Después de esperar casi dos minutos, Pitt cortó la comunicación y empezó a reconstruir el delco del Talbot. Pasaron otros cinco minutos antes de que volviese a sonar el timbre. Abrió la comunicación y no dijo nada.
– ¿Está todavía ahí, señor? -preguntó la misma voz.
– Sí -respondió Pitt con indiferencia, sujetando el teléfono entre el hombro y la oreja mientras seguía trabajando con las manos.
– Soy Sandra Cabot, la secretaria personal de la señora Jessie LeBaron. ¿Estoy hablando con Dirk Pitt?
A Pitt le disgustaban las personas que no podían hacer personalmente sus llamadas telefónicas.
– Así es.
– La señora LeBaron desea entrevistarse con usted. ¿Puede venir a verla a las cuatro?
– Se está pasando, ¿no?
– ¿Cómo dice?
– Lo siento, señorita Cabot, pero tengo que cuidar a un coche enfermo. Tal vez si la señora LeBaron pasara por mi casa, podríamos hablar.
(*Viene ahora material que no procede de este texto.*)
(** One direction of [run_lsp_proxy]: every message is rewritten and passed on until the
    input ends.  Each message takes at least one byte of the input, so its length and one
    more step are enough. *)
Fixpoint relay_loop (fuel : nat) (from_prefix to_prefix : bytes) (r : reader) (w : writer) :
    result (proxy_error E) unit * writer :=
  match fuel with
  | O => (Ok (), w)
  | S fuel =>
      match read_lsp_message r with
      | (Err e, _) => (Err (ProxyRead e), w)
      | (Ok None, _) => (Ok (), w)
      | (Ok (Some body), r) =>
          match rewrite_lsp_body from_slice to_vec body from_prefix to_prefix with
          | Err e => (Err (ProxyRewrite e), w)
          | Ok rewritten =>
              match write_lsp_message w rewritten with
              | (Err e, w) => (Err (ProxyWrite e), w)
              | (Ok _, w) => relay_loop fuel from_prefix to_prefix r w
              end
          end
      end
  end.
Definition relay (from_prefix to_prefix : bytes) (r : reader) (w : writer) : result (proxy_error E) unit * writer :=
  relay_loop (S (length (rd_data r))) from_prefix to_prefix r w.
End Proxy.

(** ** Lengths in decimal *)

Lemma digit_byte d : 0 <= d < 10 -> is_ascii_digit (byte_of (48 + d)) = true /\ u8 (byte_of (48 + d)) = 48 + d.
Proof.
  intros Hd. assert (Hu : u8 (byte_of (48 + d)) = 48 + d) by (rewrite u8_byte_of; apply Z.mod_small; lia).
  split; [|done]. unfold is_ascii_digit, in_range. rewrite Hu. lia.
Qed.

Lemma decimal_loop_spec fuel n acc :
  0 <= n <= u64_max -> n < 10 ^ Z.of_nat (S fuel) ->
  exists ds, decimal_loop (S fuel) n acc = ds ++ acc /\ ds <> [] /\ Forall (fun b => is_ascii_digit b = true) ds /\
    forall rest, parse_digits 0 (ds ++ rest) = parse_digits n rest.
Proof.
  revert n acc. induction fuel as [|fuel IH]; intros n acc Hn Hf.
  all: pose proof (Z.mod_pos_bound n 10 eq_refl) as Hm; pose proof (Z.div_mod n 10 ltac:(lia)) as Hdm.
  all: destruct (digit_byte _ Hm) as [Hd Hu].
  all: assert (Hstep : forall k rest, k * 10 + n mod 10 = n -> parse_digits k (byte_of (48 + n mod 10) :: rest) = parse_digits n rest)
    by (intros k rest Hk; cbn [parse_digits]; rewrite Hd, Hu; cbv zeta;
        replace (k * 10 + (48 + n mod 10 - 48)) with n by lia; by replace (n <=? u64_max) with true by lia).
  - change (10 ^ Z.of_nat 1) with 10 in Hf. cbn [decimal_loop]. cbv zeta.
    exists [byte_of (48 + n mod 10)]. split; [by destruct (_ =? _)|]. split; [done|]. split; [by constructor|].
    intros rest. apply Hstep. rewrite Z.mod_small; lia.
  - remember (S fuel) as f. cbn [decimal_loop]. cbv zeta. destruct (Z.eqb_spec (n / 10) 0) as [Hz|Hz].
    + exists [byte_of (48 + n mod 10)]. split; [done|]. split; [done|]. split; [by constructor|].
      intros rest. apply Hstep. lia.
    + destruct (IH (n / 10) (byte_of (48 + n mod 10) :: acc)) as (ds & -> & Hne & Hall & Hp).
      { split; [lia|]. lia. }
      { rewrite Nat2Z.inj_succ, Z.pow_succ_r in Hf by lia. lia. }
      exists (ds ++ [byte_of (48 + n mod 10)]). rewrite <- app_assoc. split; [done|].
      split; [by destruct ds|]. split; [by apply Forall_app; split; [|constructor]|].
      intros rest. rewrite <- app_assoc, Hp. apply Hstep. lia.
Qed.

Abbreviation digits ds := (Forall (fun b => is_ascii_digit b = true) ds).

Lemma to_decimal_spec n : 0 <= n <= u64_max ->
  to_decimal n <> [] /\ digits (to_decimal n) /\ parse_digits 0 (to_decimal n) = Some n.
Proof.
  intros Hn. destruct (decimal_loop_spec 19 n [] Hn) as (ds & Heq & Hne & Hall & Hp).
  { unfold u64_max in Hn. change (10 ^ Z.of_nat 20) with 100000000000000000000. lia. }
  unfold to_decimal. rewrite Heq, app_nil_r. repeat split; [done..|]. specialize (Hp []). by rewrite app_nil_r in Hp.
Qed.

(** A digit is neither a sign, nor white space, nor a line end. *)
Lemma digit_range b : is_ascii_digit b = true -> 48 <= u8 b <= 57.
Proof. unfold is_ascii_digit, in_range. lia. Qed.

Lemma digit_plain b : is_ascii_digit b = true ->
  byte_eqb b "+" = false /\ byte_eqb b x0a = false /\ is_line_end b = false /\ (u8 b <=? 127) = true.
Proof. destruct b; try discriminate; intros _; repeat split; reflexivity. Qed.

Lemma digit_not_space b rest : is_ascii_digit b = true ->
  whitespace_length (b :: rest) = 0%nat /\ reversed_whitespace_length (b :: rest) = 0%nat.
Proof.
  destruct b; try discriminate; intros _; split; try reflexivity;
    unfold reversed_whitespace_length; cbn -[in_range byte_eqb]; repeat case_match; (reflexivity || discriminate).
Qed.

Lemma strip_whitespace_none measure fuel s : measure s = 0%nat -> strip_whitespace measure fuel s = s.
Proof. destruct fuel; cbn; [done|]. by intros ->. Qed.

Lemma parse_decimal_header n : 0 <= n <= u64_max -> parse_usize (trim (" "%byte :: to_decimal n)) = Some n.
Proof.
  intros Hn. destruct (to_decimal_spec n Hn) as (Hne & Hall & Hp).
  assert (Htrim : trim (" "%byte :: to_decimal n) = to_decimal n).
  { unfold trim. change (strip_whitespace whitespace_length (length (" "%byte :: to_decimal n)) (" "%byte :: to_decimal n))
      with (strip_whitespace whitespace_length (length (to_decimal n)) (to_decimal n)).
    destruct (to_decimal n) as [|b ds] eqn:Eds; [done|].
    rewrite (strip_whitespace_none whitespace_length) by (apply digit_not_space; by inversion Hall).
    rewrite strip_whitespace_none, reverse_involutive; [done|].
    destruct (reverse (b :: ds)) as [|c cs] eqn:Er; [done|]. apply digit_not_space.
    rewrite <- (reverse_involutive (b :: ds)), Er, reverse_cons in Hall.
    apply Forall_app in Hall as [_ Hc]. by inversion Hc. }
  rewrite Htrim. unfold parse_usize. destruct (to_decimal n) as [|b ds] eqn:Eds; [done|].
  destruct (digit_plain b) as [-> _]; [by inversion Hall|]. exact Hp.
Qed.

(** ** Header lines *)

Lemma read_line_ascii l rest e :
  Forall (fun b => byte_eqb b x0a = false /\ (u8 b <=? 127) = true) l ->
  read_line {| rd_data := l ++ x0a :: rest; rd_end := e |} = (Ok (l ++ [x0a]), {| rd_data := rest; rd_end := e |}).
Proof.
  intros Hl. unfold read_line. cbn [rd_data rd_end].
  rewrite split_line_app by (eapply Forall_impl; [exact Hl | naive_solver]).
  rewrite valid_utf8_ascii.
  - unfold ends_with_byte. rewrite last_snoc. change (byte_eqb x0a x0a) with true. by destruct rest.
  - apply Forall_app; split; [eapply Forall_impl; [exact Hl | naive_solver] | by constructor].
Qed.

Lemma trim_line_end l : trim_end is_line_end (l ++ [x0d; x0a]) = trim_end is_line_end l.
Proof. unfold trim_end. by rewrite reverse_app. Qed.

Lemma header_bytes n : 0 <= n <= u64_max ->
  Forall (fun b => byte_eqb b x0a = false /\ (u8 b <=? 127) = true) (B"Content-Length: " ++ to_decimal n ++ [x0d]).
Proof.
  intros Hn. destruct (to_decimal_spec n Hn) as (_ & Hall & _). rewrite !Forall_app. repeat split.
  - repeat constructor.
  - eapply Forall_impl; [exact Hall|]. intros b Hb. by destruct (digit_plain b Hb) as (_ & ? & _ & ?).
  - repeat constructor.
Qed.

Lemma trim_header n : 0 <= n <= u64_max ->
  trim_end is_line_end (B"Content-Length: " ++ to_decimal n ++ [x0d; x0a]) = B"Content-Length: " ++ to_decimal n.
Proof.
  intros Hn. destruct (to_decimal_spec n Hn) as (Hne & Hall & _). rewrite app_assoc, trim_line_end.
  destruct (exists_last Hne) as (ds & d & Hds). rewrite Hds in *. rewrite app_assoc. apply trim_end_clean.
  apply digit_plain. apply Forall_app in Hall as [_ Hd]. by inversion Hd.
Qed.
– Temo que esto no es posible. Celebra un cóctel formal a una hora más avanzada de la tarde, y asistirá el Secretario de Estado. No puede salir de aquí.
– Entonces, será otro día.
Hubo un helado silencio; después, se oyó la voz de la señorita Cabot:
– No lo entiende.
– Tiene razón, no lo entiendo.
– ¿No le dice nada el nombre LeBaron?
– No más que Shagnasty, Quagmire o Smith -mintió maliciosamente Pitt.
Ella pareció desconcertada durante un momento.